(Records from a collection)
=== Begin Enclosure ===
Section Tolerant.
Context {G W : Type}.
Variable ext : Externals G W.
Variables i o : string.
Variable t : Z.
Variable w : W.

(** C3. When [onnxsim.simplify] raises on the model the script holds
    after the conversion step, the exception is caught: the two lines of
    the handler are printed, the validator is applied to that same model
    in the world the simplifier left, and [onnx.save] is applied to that
    model and the output path in the world the validator left; what the
    save and the size queries give back, and nothing of the simplifier,
    decides how [convert_model] ends. *)
Theorem simplify_failure_is_tolerated :
  forall (m0 : ModelProto G) (first : OperatorSetIdProto)
         (rest : list OperatorSetIdProto) (w1 : W)
         (m : ModelProto G) (w2 : W) (e : Exception) (w3 : W)
         (rc : outcome unit) (w4 : W) (rs : outcome unit) (w5 : W),
    onnx_load ext i w = (Ok m0, w1) ->
    opset_import m0 = first :: rest ->
    conversion_step ext t m0 first w1 = (Ok m, w2) ->
    onnxsim_simplify ext m 3 false false w2 = (Err e, w3) ->
    check_model ext m w3 = (rc, w4) ->
    onnx_save ext m o w4 = (rs, w5) ->
    segment [ESimplify m 3 false false (Err e);
             EPrint (Msg.simplify_failed e);
             EPrint Msg.continuing;
             EPrint Msg.validating;
             ECheckModel m rc]
            (convert_trace ext i o t w) /\
    ((converted (convert_trace ext i o t w) = [] /\
      In (ELoad i (Ok m)) (convert_trace ext i o t w)) \/
     (exists m', In (EConvertVersion m' t (Ok m)) (convert_trace ext i o t w))) /\
    checked (convert_trace ext i o t w) = [m] /\
    saved (convert_trace ext i o t w) = [(m, o)] /\
    ends_in_save_or_size (convert_result ext i o t w) (convert_trace ext i o t w) /\
    In (ESave m o rs) (convert_trace ext i o t w) /\
    (forall e',
        rs = Err e' ->
        convert_result ext i o t w = Raise e' /\
        convert_world ext i o t w = w5) /\
    (forall n_in w6 n_out w7,
        rs = Ok tt ->
        getsize ext i w5 = (Ok n_in, w6) ->
        getsize ext o w6 = (Ok n_out, w7) ->
        convert_result ext i o t w = Return tt /\
        convert_world ext i o t w = w7) /\
    replay ext w (convert_trace ext i o t w) (convert_world ext i o t w).
Proof.
  intros m0 first rest w1 m w2 e w3 rc w4 rs w5 Hload Hops Hconv Hsim Hchk Hsave.
  assert (Hreplay := convert_model_replay ext i o t w).
  unfold conversion_step in Hconv.
  start_run Hrun.
  known_step Hrun Hload. known_step Hrun Hops.
  destruct (version first >? t) eqn:Hgt; reduce_run_in Hrun;
    [known_step Hrun Hconv | injection Hconv as -> ->].
  all: known_step Hrun Hsim; known_step Hrun Hchk.
  all: destruct rc as [[] | ec]; reduce_run_in Hrun; known_step Hrun Hsave.
  all: destruct rs as [[] | es]; reduce_run_in Hrun.
  all: repeat next_call_in Hrun; end_run Hrun.
  all: split; [find_segment |].
  all: split; [first [ left; split; [reflexivity | cbv [In]; tauto]
                     | right; eexists; cbv [In]; tauto ] |].
  all: do 2 (split; [reflexivity |]).
  all: split; [solve_ending |].
  all: solve_outcomes; try exact Hreplay.
Qed.
End Tolerant.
=== End Enclosure ===
**WORK ORDER:** Answer with one number, namely the count of lines in the entries that include the word "EPrint".

**EXERCISE OUTPUT:** 3